Westwater reported on February 5 that the volumes to be supplied under the deal were expected to reach 10,000 tonnes in the final year of the agreement.

“This is the first offtake agreement for Westwater, and the company is actively negotiating additional offtake agreements with other customers,” Frank Bakker, Westwater’s president and CEO, said.

“We believe that the contract with SK On is also the first agreement for the supply of coated spherical graphite between a South Korean EV battery manufacturer and a US natural purified graphite producer,” he added.

“We believe that Westwater is well positioned as one of the first US-based suppliers of natural purified graphite for companies seeking an IRA-compliant source by 2025,” he said.

Graphite production development

A wave of synthetically produced anode material from China has flooded the market in recent years and weighed on prices across the graphite complex.

Development of an active graphite supply chain from raw material to anode material has been hampered by low prices.

Oversupplied and underpriced synthetic anode squeezed the market share of its natural graphite equivalent, adding pressure on producers of flake graphite, the feedstock for AAM, market participants told Fastmarkets.

In line with this downward trend, Fastmarkets’ price assessment for graphite flake, 94% C, -100 mesh, fob China, was $510-538 per tonne on February 8, down by 7.58% compared with $530-604 per tonne four months earlier on October 12.

“Despite the current weakness in graphite prices, we expect that guaranteeing security of anode supply chains would spur investment into the graphite sector over the coming months,” Georgiev said.

Syrah Resources has become the first vertically integrated natural graphite AAM producer outside China, with production from its Vidalia plant in Louisiana, the company said on February 9.

The plant has entered a ramping-up period intended to reach 80% of capacity for 11,250 tpy within six months, and to achieve full output within 18 months.

Syrah has an offtake agreement with electric car company Tesla, which will receive AAM for product qualification and approval from Vidalia.

Assuming that Syrah’s material passes the qualification process on May 31, 2025, Tesla will receive 8,000 tpy of AAM over a four-year period at fixed pricing.

Funding remains important to the development of a graphite supply chain outside of China.

Syrah, which is listed on the Australia Stock Exchange, has applied for an additional loan of $350 million from the US Department of Energy Advanced Technology Vehicles Manufacturing loan scheme.

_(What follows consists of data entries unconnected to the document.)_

(** ** The boundary *)

(** C2. A move up of a selection that starts on line 0, and a move down of
    a selection that ends on the last line, return at the boundary check:
    neither [onChange] nor [setSelectionRange] is called, so text and
    selection stay as they are. A copy is not held back: copying up a
    selection that starts on line 0 puts the copy of its lines at index 0,
    and copying down a selection that ends on the last line appends the copy
    of its lines. *)
Theorem boundary_noop value s e :
  (lineNumberOf value s = 0%Z →
   moveSelectedLine value s e up false = Returned)
  ∧ (lineNumberOf value e = (Z.of_nat (length (split nl value)) - 1)%Z →
     moveSelectedLine value s e down false = Returned)
  ∧ (validSelection value s e → lineNumberOf value s = 0%Z →
     ∃ frame,
       moveSelectedLine value s e up true
       = Changed
           (join nl (take (Z.to_nat (lineNumberOf value e) + 1) (split nl value)
                     ++ split nl value))
           (Some frame))
  ∧ (validSelection value s e →
     lineNumberOf value e = (Z.of_nat (length (split nl value)) - 1)%Z →
     ∃ frame,
       moveSelectedLine value s e down true
       = Changed
           (join nl (split nl value
                     ++ drop (Z.to_nat (lineNumberOf value s)) (split nl value)))
           (Some frame)).
Proof.
  split_and!.
  - intros Hs. apply moveSelectedLine_Returned. unfold atBoundary.
    by rewrite Hs.
  - intros He. apply moveSelectedLine_Returned. unfold atBoundary.
    rewrite He, Z.eqb_refl. done.
  - intros Hvalid Hs.
    destruct (moveSelectedLine_valid value s e up true Hvalid
                (copy_not_Returned _ _ _ _))
      as (i & j & cs & ce & ns & ne & li & lj & a & b & nls & Hi & Hj & Hij
          & _ & _ & Hls & Hle & _ & _ & Hbound & Hnls & _ & _ & _ & _ & _ & _
          & _ & Hrun).
    apply lookup_lt_Some in Hj as Hj'.
    destruct (newLinesOf_valid (split nl value) up true i j)
      as (p & blk & r & Hblk & Hsplit & Hp & Hnew); [lia|done|].
    rewrite Hrun, Hnls, Hnew, Hle, Nat2Z.id, Hsplit. eexists. do 2 f_equal.
    assert (i = 0) as -> by lia. destruct p; [|done]. simpl.
    by rewrite take_app_length' by lia.
  - intros Hvalid He.
    destruct (moveSelectedLine_valid value s e down true Hvalid
                (copy_not_Returned _ _ _ _))
      as (i & j & cs & ce & ns & ne & li & lj & a & b & nls & Hi & Hj & Hij
          & _ & _ & Hls & Hle & _ & _ & Hbound & Hnls & _ & _ & _ & _ & _ & _
          & _ & Hrun).
    apply lookup_lt_Some in Hj as Hj'.
    destruct (newLinesOf_valid (split nl value) down true i j)
      as (p & blk & r & Hblk & Hsplit & Hp & Hnew); [lia|done|].
    rewrite Hrun, Hnls, Hnew, Hls, Nat2Z.id, Hsplit. eexists. do 2 f_equal.
    rewrite Hsplit, !length_app in He.
    assert (length r = 0) as Hr by lia. destruct r; [|done].
    rewrite !app_nil_r, drop_app_length' by done. by rewrite <- app_assoc.
Qed.

Lemma boundary_noop_witness :
  moveSelectedLine (str "x") 0 0 up false = Returned
  ∧ moveSelectedLine (str "x") 0 0 down false = Returned
  ∧ (∃ frame, moveSelectedLine (str "x") 0 0 up true
              = Changed (str "x" ++ nl :: str "x") (Some frame))
  ∧ (∃ frame, moveSelectedLine (str "x") 0 0 down true
              = Changed (str "x" ++ nl :: str "x") (Some frame)).
Proof.
  assert (validSelection (str "x") 0 0) as Hvalid
    by (unfold validSelection; simpl; lia).
  destruct (boundary_noop (str "x") 0 0) as (H1 & H2 & H3 & H4).
  split_and!.
  - apply H1. reflexivity.
  - apply H2. reflexivity.
  - apply (H3 Hvalid). reflexivity.
  - apply (H4 Hvalid). reflexivity.
Defined.

(** ** Copies grow the text by the block *)

(** C3. For a selection in order that spans [k] lines ([k] at least 1), a
    copy up and a copy down return a text with exactly [k] more lines; the
    [k] lines at the insertion index are a copy of the selected lines, and
    the new lines without them are the lines before. *)
Theorem copy_growth value s e direction :
  validSelection value s e →
  let i := lineNumberOf value s in
  let j := lineNumberOf value e in
  let k := Z.to_nat (j - i + 1) in
  let at_ := Z.to_nat (if isUp direction then i else j + 1) in
  ∃ newValue frame,
    moveSelectedLine value s e direction true = Changed newValue (Some frame)
    ∧ 1 ≤ k
    ∧ length (split nl newValue) = length (split nl value) + k
    ∧ take k (drop at_ (split nl newValue))
      = take k (drop (Z.to_nat i) (split nl value))
    ∧ take at_ (split nl newValue) ++ drop (at_ + k) (split nl newValue)
      = split nl value.
Proof.
  intros Hvalid.
  destruct (moveSelectedLine_valid value s e direction true Hvalid
              (copy_not_Returned _ _ _ _))
    as (i & j & cs & ce & ns & ne & li & lj & a & b & nls & Hi & Hj & Hij
        & _ & _ & Hls & Hle & _ & _ & Hbound & Hnls & Hwf & _ & _ & _ & _ & _
        & _ & Hrun).
  apply lookup_lt_Some in Hj as Hj'.
  destruct (newLinesOf_valid (split nl value) direction true i j)
    as (p & blk & r & Hblk & Hsplit & Hp & Hnew); [lia|done|].
  rewrite Hls, Hle. cbv zeta.
  replace (Z.to_nat (Z.of_nat j - Z.of_nat i + 1)) with (length blk) by lia.
  rewrite Nat2Z.id.
  eexists (join nl nls), _. split; [exact Hrun|].
  rewrite split_join by done. rewrite Hnls, Hnew, Hsplit. clear Hrun.
  split; [lia|]. split; [rewrite !length_app; lia|].
  rewrite <- Hp. destruct direction; simpl.
  - rewrite Nat2Z.id, !drop_app_length, !take_app_length.
    split; [done|].
    by rewrite (app_assoc p blk), drop_app_length' by (rewrite length_app; lia).
  - replace (Z.to_nat _) with (length (p ++ blk)) by (rewrite length_app; lia).
    rewrite drop_app_length, take_app_length.
    rewrite (app_assoc p blk (blk ++ r)), drop_app_length, take_app_length.
    split; [done|]. rewrite take_app_length.
    rewrite (app_assoc (p ++ blk) blk r), drop_app_length'
      by (rewrite !length_app; lia).
    by rewrite <- app_assoc.
Qed.

Lemma copy_growth_witness :
  ∃ newValue frame,
    moveSelectedLine (str "one" ++ nl :: str "two") 0 7 down true
    = Changed newValue (Some frame)
    ∧ 1 ≤ 2
    ∧ length (split nl newValue) = 2 + 2
    ∧ take 2 (drop 2 (split nl newValue)) = [str "one"; str "two"]
    ∧ take 2 (split nl newValue) ++ drop (2 + 2) (split nl newValue)
      = [str "one"; str "two"].
Proof.
  apply (copy_growth (str "one" ++ nl :: str "two") 0 7 down).
  unfold validSelection. simpl. lia.
Defined.

(** ** The remapped selection *)

(** C10. For a selection in order and inside the text, every move or copy
    that passes the boundary check reaches [setSelectionRange] with a start
    that is not after the end. *)
Theorem remapped_selection_ordered value s e direction shouldCopy :
  validSelection value s e →
  moveSelectedLine value s e direction shouldCopy ≠ Returned →
  ∃ newValue frame,
    moveSelectedLine value s e direction shouldCopy
    = Changed newValue (Some frame)
    ∧ (finalSelectionStart frame ≤ finalSelectionEnd frame)%Z.
Proof.
  intros Hvalid Hrun.
  destruct (moveSelectedLine_valid value s e direction shouldCopy Hvalid Hrun)
    as (i & j & cs & ce & ns & ne & li & lj & a & b & nls & _ & _ & Hij
        & _ & _ & _ & _ & _ & _ & _ & _ & _ & _ & _ & Ha & Hb & Hnse & Hiff
        & ->).
  eexists _, _. split; [done|]. simpl.
  destruct (decide (i = j)) as [|Hne]; [done|].
  pose proof (offsetAt_mono nls ns ne a Ha). lia.
Qed.

Lemma remapped_selection_ordered_witness :
  ∃ newValue frame,
    moveSelectedLine (str "a" ++ nl :: str "bb" ++ nl :: str "ccc") 0 3 down false
    = Changed newValue (Some frame)
    ∧ (finalSelectionStart frame ≤ finalSelectionEnd frame)%Z.
Proof.
  apply (remapped_selection_ordered
           (str "a" ++ nl :: str "bb" ++ nl :: str "ccc") 0 3 down false).
  - unfold validSelection. simpl. lia.
  - vm_compute. discriminate.
Defined.

(** C7. For a selection in order and inside the text, after every move or
    copy that passes the boundary check the remapped start lies on the
    remapped start line of the new text, at a column between 0 and the
    length of that line, and the remapped end lies on the remapped end line,
    at a column between 0 and the length of that line: neither offset points
    past the end of its line. *)
Theorem clamp_safety value s e direction shouldCopy :
  validSelection value s e →
  moveSelectedLine value s e direction shouldCopy ≠ Returned →
  ∃ newValue frame startLine endLine,
    moveSelectedLine value s e direction shouldCopy
    = Changed newValue (Some frame)
    ∧ lineNumberOf newValue (finalSelectionStart frame) = newStartLine frame
    ∧ lineNumberOf newValue (finalSelectionEnd frame) = newEndLine frame
    ∧ index (split nl newValue) (newStartLine frame) = Some startLine
    ∧ index (split nl newValue) (newEndLine frame) = Some endLine
    ∧ (0 ≤ columnOf newValue (finalSelectionStart frame)
         ≤ Z.of_nat (length startLine))%Z
    ∧ (0 ≤ columnOf newValue (finalSelectionEnd frame)
         ≤ Z.of_nat (length endLine))%Z.
Proof.
  intros Hvalid Hrun.
  destruct (moveSelectedLine_valid value s e direction shouldCopy Hvalid Hrun)
    as (i & j & cs & ce & ns & ne & li & lj & a & b & nls & _ & _ & Hij
        & _ & _ & _ & _ & _ & _ & _ & _ & Hwf & _ & _ & Ha & Hb & Hnse & Hiff
        & ->).
  eexists (join nl nls), _, a, b. split; [done|]. simpl.
  assert (lineNumberOf (join nl nls)
            (Z.of_nat (offsetAt nls ns + Nat.min cs (length a))) = Z.of_nat ns)
    as Hstart by (apply (lineNumberOf_at nls ns a); [done..|lia]).
  assert (lineNumberOf (join nl nls)
            (Z.of_nat (offsetAt nls ne + Nat.min ce (length b))) = Z.of_nat ne)
    as Hend by (apply (lineNumberOf_at nls ne b); [done..|lia]).
  apply lookup_lt_Some in Ha as Ha'. apply lookup_lt_Some in Hb as Hb'.
  unfold columnOf. rewrite split_join, !index_nat by done.
  destruct (decide (i = j)) as [Heq|Hne].
  - assert (ne = ns) as -> by (symmetry; by apply Hiff). simplify_eq.
    rewrite Hstart, index_lineOffsetsOf by done. simpl.
    split_and!; try done; lia.
  - rewrite Hstart, Hend, !index_lineOffsetsOf by done. simpl.
    split_and!; try done; lia.
Qed.

Lemma clamp_safety_witness :
  ∃ newValue frame startLine endLine,
    moveSelectedLine (str "long line" ++ nl :: str "x") 8 8 down false
    = Changed newValue (Some frame)
    ∧ lineNumberOf newValue (finalSelectionStart frame) = newStartLine frame
    ∧ lineNumberOf newValue (finalSelectionEnd frame) = newEndLine frame
    ∧ index (split nl newValue) (newStartLine frame) = Some startLine
    ∧ index (split nl newValue) (newEndLine frame) = Some endLine
    ∧ (0 ≤ columnOf newValue (finalSelectionStart frame)
         ≤ Z.of_nat (length startLine))%Z
    ∧ (0 ≤ columnOf newValue (finalSelectionEnd frame)
         ≤ Z.of_nat (length endLine))%Z.
Proof.
  apply (clamp_safety (str "long line" ++ nl :: str "x") 8 8 down false).
  - unfold validSelection. simpl. lia.
  - vm_compute. discriminate.
Defined.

This funding would support the expansion of AAM capacity at Vidalia to 45,000 tpy.

With this additional capacity, Syrah could finalize a second binding offtake agreement with Tesla for an additional 17,000 tpy of AAM over a four-year period, also at fixed pricing.

Syrah was also in negotiations with several other downstream customers for AAM such as Samsung SDI, EV battery manufacturer SK On, and carmaker Ford.